DANNY Talbot reckons his selection as part of Team GB’s 4x100m relay team proves that an all-conquering junior career isn’t a necessity for reaching the top of the sprinting world.

The 21-year-old, from Hilperton, gave up playing football for Trowbridge Town as a youngster to train with Wessex and Bath Athletics Club, now Team Bath, but his first big competitions at the English Schools championships weren’t a roaring success.

After studying at St Augustine’s Catholic College and linking up with coach Dan Cossins at the age of 15, the Trowbridge Tornado went on to take a degree in Sports Performance at the University of Bath, which he completed earlier this year, as he looked to develop in time for an Olympic call-up.

With London 2012 firmly in his sights, Talbot said: “I can remember being in a drama lesson and my mate said to me ‘Danny, that’ll be you one day at the Olympics’.

“That was when I’d only just started doing athletics and it wasn’t even that seriously.

“I said ‘oh yeah, maybe’, just joking around, and then each year got better and better.

“I think it was 2010 when I started believing that I could make it there, when I made the team for the World Junior Championships (in Moncton, Canada).

“I always used to play football at right-back and I used to kick the ball as far as I could and then just run after it.

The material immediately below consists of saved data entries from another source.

(** C10, refuted as stated: an update batch that carries p1 without vertices
    and then p1 with vertices leaves p1 tracked. *)
Lemma planesupdated_later_plane_retracks :
  vertices plane_p1_empty = [] ∧
  plane_p1_empty ∈ [plane_p1_empty; plane_p1] ∧
  is_Some (planes (exec (addPlane plane_p1) constructed) !! "p1") ∧
  is_Some (planes (exec (dispatch (planesupdated [plane_p1_empty; plane_p1]))
                     (exec (addPlane plane_p1) constructed)) !! "p1") ∧
  "p1" ∈ dom (planes (exec (dispatch (planesupdated [plane_p1_empty; plane_p1]))
                        (exec (addPlane plane_p1) constructed))).
Proof.
  assert (is_Some (planes (exec (dispatch (planesupdated [plane_p1_empty; plane_p1]))
                             (exec (addPlane plane_p1) constructed)) !! "p1")) as Hafter.
  { destruct (planes _ !! "p1") eqn:Hlook; [by eexists|].
    vm_compute in Hlook. discriminate. }
  split; [reflexivity|]. split; [left|]. split; [|split].
  - destruct (planes _ !! "p1") eqn:Hlook; [by eexists|].
    vm_compute in Hlook. discriminate.
  - exact Hafter.
  - by apply elem_of_dom.
Qed.

(** An update batch p2, p1 (without vertices), p2 on a registry tracking p1. *)
Lemma planesupdated_empty_vertices_untracks_witness :
  planes (exec (addPlane plane_p1) constructed) !! "p1" ≠ None ∧
  planes (exec (dispatch (planesupdated [plane_p2; plane_p1_empty; plane_p2]))
            (exec (addPlane plane_p1) constructed)) !! "p1" = None.
Proof.
  split; [vm_compute; discriminate|].
  refine (proj1 (planesupdated_empty_vertices_untracks [plane_p2] [plane_p2]
                   plane_p1_empty (exec (addPlane plane_p1) constructed) eq_refl _)).
  intros q Hq. apply list_elem_of_singleton in Hq. rewrite Hq. discriminate.
Defined.

(** Every plane of these notifications has vertices. *)
Lemma run_tracked_identifiers_witness :
  Forall carries_vertices
    [planesadded [plane_p1; plane_p2]; planesupdated [plane_p1_grown];
     planesremoved [plane_p2]] ∧
  dom (planes (run [planesadded [plane_p1; plane_p2]; planesupdated [plane_p1_grown];
                    planesremoved [plane_p2]] constructed))
  = added_not_removed [planesadded [plane_p1; plane_p2]; planesupdated [plane_p1_grown];
                       planesremoved [plane_p2]].
Proof.
  assert (Forall carries_vertices
            [planesadded [plane_p1; plane_p2]; planesupdated [plane_p1_grown];
             planesremoved [plane_p2]]) as Hes.
  { repeat constructor; cbn [carries_vertices]; intros q Hq;
      repeat (apply elem_of_cons in Hq as [->|Hq]; [discriminate|]);
      by apply elem_of_nil in Hq. }
  split; [exact Hes|].
  exact (proj2 (run_tracked_identifiers _) Hes).
Defined.


(** Scenario D: p1 added, then updated with new vertices. *)
Lemma update_step_reuses_color_witness :
  is_Some (planes (exec (addPlane plane_p1) constructed) !! "p1") ∧
  planes (exec (removePlane "p1") (exec (addPlane plane_p1) constructed)) !! "p1" = None ∧
  ∃ o mesh,
    planes (exec (removePlane "p1" ≫= λ _, addPlane plane_p1_grown)
              (exec (addPlane plane_p1) constructed)) !! "p1" = Some o ∧
    obj_children o = [mesh] ∧
    backgroundColor (uniforms (mesh_material mesh)) = getRandomPaletteColor 0 ∧
    paletteDraws (exec (removePlane "p1" ≫= λ _, addPlane plane_p1_grown)
                    (exec (addPlane plane_p1) constructed)) = 1.
Proof.
  assert (vertices plane_p1_grown ≠ []) as Hv by discriminate.
  assert (materialMap (exec (addPlane plane_p1) constructed) !! identifier plane_p1_grown
          = Some (set_backgroundColor (getRandomPaletteColor 0)
                    (mkMaterial 1 DoubleSide true (uniforms DEFAULT_MATERIAL))))
    as Hm by (vm_compute; reflexivity).
  destruct (update_step_reuses_color plane_p1_grown _
              (exec (addPlane plane_p1) constructed) Hv Hm)
    as (_ & Hgone & _ & _ & o & mesh & Ho & Hch & Hmat & Hdraws & _).
  split.
  { destruct (planes _ !! "p1") eqn:Hlook; [by eexists|].
    vm_compute in Hlook. discriminate. }
  split; [exact Hgone|].
  exists o, mesh. split; [exact Ho|]. split; [exact Hch|].
  split; [by rewrite Hmat|].
  etrans; [exact Hdraws|]. vm_compute. reflexivity.
Defined.

(** What the [Vector3] constructor does to coordinates that are falsy: a
    point read from [-0], [NaN] and a missing number is the origin. *)
Example new_Vector3_falsy :
  new_Vector3 (Some neg_zero) (Some nan) None
  = mkVector3 (Some 0%float) (Some 0%float) (Some 0%float) ∧
  or_zero (Some neg_zero) ≠ neg_zero ∧
  or_zero (Some 0.5%float) = 0.5%float.
Proof.
  split; [reflexivity|]. split; [|reflexivity].
  intros Heq. apply (f_equal classify) in Heq. vm_compute in Heq. discriminate.
Qed.

(** A vertex list of four numbers: one triple and one number left over. *)
Definition plane_ragged : Plane :=
  mkPlane "p3" [0; 0; 0;  1]%float identity_pose.

(** Removing p1 and p2 in either order. *)
Lemma on_planesremoved_permutation_witness :
  [plane_p1; plane_p2] ≡ₚ [plane_p2; plane_p1] ∧
  exec (on_planesremoved [plane_p1; plane_p2])
       (run [planesadded [plane_p1; plane_p2]] constructed)
  = exec (on_planesremoved [plane_p2; plane_p1])
         (run [planesadded [plane_p1; plane_p2]] constructed).
Proof.
  assert ([plane_p1; plane_p2] ≡ₚ [plane_p2; plane_p1]) as Hperm
    by apply Permutation_swap.
  split; [exact Hperm|].
  exact (on_planesremoved_permutation _ _ _ Hperm).
Defined.

(** Adding and removing p1 on a registry that tracks p2. *)
Lemma addPlane_removePlane_roundtrip_witness :
  planes (exec (addPlane plane_p2) constructed) !! "p1" = None ∧
  children_allocated (exec (addPlane plane_p2) constructed) ∧
  children (exec (removePlane "p1")
              (exec (addPlane plane_p1) (exec (addPlane plane_p2) constructed)))
  = children (exec (addPlane plane_p2) constructed).
Proof.
  assert (vertices plane_p1 ≠ []) as Hv by discriminate.
  assert (planes (exec (addPlane plane_p2) constructed) !! identifier plane_p1 = None)
    as Hnone by (vm_compute; reflexivity).
  assert (children_allocated (exec (addPlane plane_p2) constructed)) as Halloc.
  { apply (addPlane_registry_inv plane_p2 constructed constructed_registry_inv). }
  split; [exact Hnone|]. split; [exact Halloc|].
  exact (proj1 (addPlane_removePlane_roundtrip plane_p1 _ Hv Hnone Halloc)).
Defined.

(** An update of p1 leaves p2 alone. *)
Lemma dispatch_frame_witness :
  ("p2" ∉ event_ids (planesupdated [plane_p1_grown])) ∧
  planes (exec (dispatch (planesupdated [plane_p1_grown]))
            (run [planesadded [plane_p1; plane_p2]] constructed)) !! "p2"
  = planes (run [planesadded [plane_p1; plane_p2]] constructed) !! "p2".
Proof.
  assert ("p2" ∉ event_ids (planesupdated [plane_p1_grown])) as Hk.
  { unfold event_ids, batch_ids. cbn. set_solver. }
  split; [exact Hk|].
  exact (proj1 (dispatch_frame (planesupdated [plane_p1_grown]) "p2" _ Hk)).
Defined.

(** p1 and p2 added, p1 updated, p2 removed and added again. *)
Lemma run_scene_synced_witness :
  device_protocol ∅
    [planesadded [plane_p1; plane_p2]; planesupdated [plane_p1_grown];
     planesremoved [plane_p2]; planesadded [plane_p2]] ∧
  update (run [planesadded [plane_p1; plane_p2]; planesupdated [plane_p1_grown];
               planesremoved [plane_p2]; planesadded [plane_p2]] constructed)
  = length (children
      (run [planesadded [plane_p1; plane_p2]; planesupdated [plane_p1_grown];
            planesremoved [plane_p2]; planesadded [plane_p2]] constructed)).
Proof.
  assert (device_protocol ∅
            [planesadded [plane_p1; plane_p2]; planesupdated [plane_p1_grown];
             planesremoved [plane_p2]; planesadded [plane_p2]]) as Hes.
  { cbn. unfold track_update, track_add, track_remove. cbn.
    repeat split; set_solver. }
  split; [exact Hes|].
  exact (proj2 (proj2 (run_scene_synced _ Hes))).
Defined.

(** The square: four points, twelve numbers, none of them [NaN] or [-0]. *)
Lemma createPlane_points_roundtrip_witness :
  Forall (λ x, or_zero (Some x) = x) (vertices plane_p1) ∧
  ∃ o mesh,
    eval (createPlane plane_p1) constructed = Some o ∧
    obj_children o = [mesh] ∧
    concat (coordinates <$> geo_vertices (mesh_geometry mesh))
      = Some <$> vertices plane_p1.
Proof.
  assert (vertices plane_p1 ≠ []) as Hv by discriminate.
  assert (Forall (λ x, or_zero (Some x) = x) (vertices plane_p1)) as Hkept
    by (repeat constructor).
  split; [exact Hkept|].
  destruct (createPlane_points_roundtrip plane_p1 constructed 4 Hv eq_refl)
    as (o & mesh & Ho & Hch & _ & _ & Hflat & _).
  exists o, mesh. split; [exact Ho|]. split; [exact Hch|exact (Hflat Hkept)].
Defined.

(** Four numbers give two points, the second padded with zeros. *)
Lemma createPlane_ragged_vertices_witness :
  length (vertices plane_ragged) mod 3 = 1 ∧
  ∃ o mesh v,
    eval (createPlane plane_ragged) constructed = Some o ∧
    obj_children o = [mesh] ∧
    length (geo_vertices (mesh_geometry mesh)) = 2 ∧
    last (geo_vertices (mesh_geometry mesh)) = Some v ∧
    vx v = Some 1%float ∧ vy v = Some 0%float ∧ vz v = Some 0%float.
Proof.
  split; [reflexivity|].
  assert (length (vertices plane_ragged) mod 3 ≠ 0) as Hmod by discriminate.
  destruct (createPlane_ragged_vertices plane_ragged constructed Hmod)
    as (o & mesh & v & x & Ho & Hch & Hlen & Hlast & Hx & Hvx & Hz & Hy & _).
  exists o, mesh, v. split; [exact Ho|]. split; [exact Hch|].
  split; [exact Hlen|]. split; [exact Hlast|].
  split; [|split; [exact (Hy eq_refl)|exact Hz]].
  rewrite Hvx. vm_compute in Hx. injection Hx as <-. reflexivity.
Defined.

(** The square has two faces over four points. *)
Lemma createPlane_faces_in_range_witness :
  ∃ o mesh,
    eval (createPlane plane_p1) constructed = Some o ∧
    obj_children o = [mesh] ∧
    length (geo_vertices (mesh_geometry mesh)) = 4 ∧
    length (geo_faces (mesh_geometry mesh)) = 2.
Proof.
  assert (vertices plane_p1 ≠ []) as Hv by discriminate.
  destruct (createPlane_faces_in_range plane_p1 constructed Hv)
    as (o & mesh & Ho & Hch & Hpoints & Hfaces & _).
  exists o, mesh. split; [exact Ho|]. split; [exact Hch|].
  split; [exact Hpoints|]. rewrite Hfaces, Hpoints. reflexivity.
Defined.

(** An update for p1 on the fresh registry. *)
Lemma update_step_untracked_witness :
  planes constructed !! "p1" = None ∧
  exec (on_planesupdated [plane_p1]) constructed
  = exec (on_planesadded [plane_p1]) constructed.
Proof.
  assert (planes constructed !! identifier plane_p1 = None) as Hnone by reflexivity.
  split; [exact Hnone|].
  exact (proj2 (update_step_untracked plane_p1 constructed Hnone)).
Defined.

End Examples.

“When I got to secondary school, my teacher Mr (Rob) Pitcher said to me one day that I should probably just focus on athletics because I had more of a chance of being successful in it.

“He signed me and a few others up for a Saturday morning club at Bath University, when I was about 13 and as I was turning 15 I gave up football.

“I went to English Schools in Year 10 and 11 – didn’t go that well and got knocked out in the heats and semi-finals.

“I was never really one of the kids that was amazing when I was 15 or 16. When I went off to uni, that’s when I started considering myself full-time because I took the athletics more seriously than studying.

“From there, all I was focussing on was the Olympics but I think that studying alongside training is the best way to do it in athletics because it’s not a professional sport.

“Growing up, I always just did it for fun and I never really took it as seriously as other people – when I got to big competitions, I was very nervous.

“Every year I got better but it just shows that as long as you have the belief, it doesn’t matter how good you are when you’re younger.”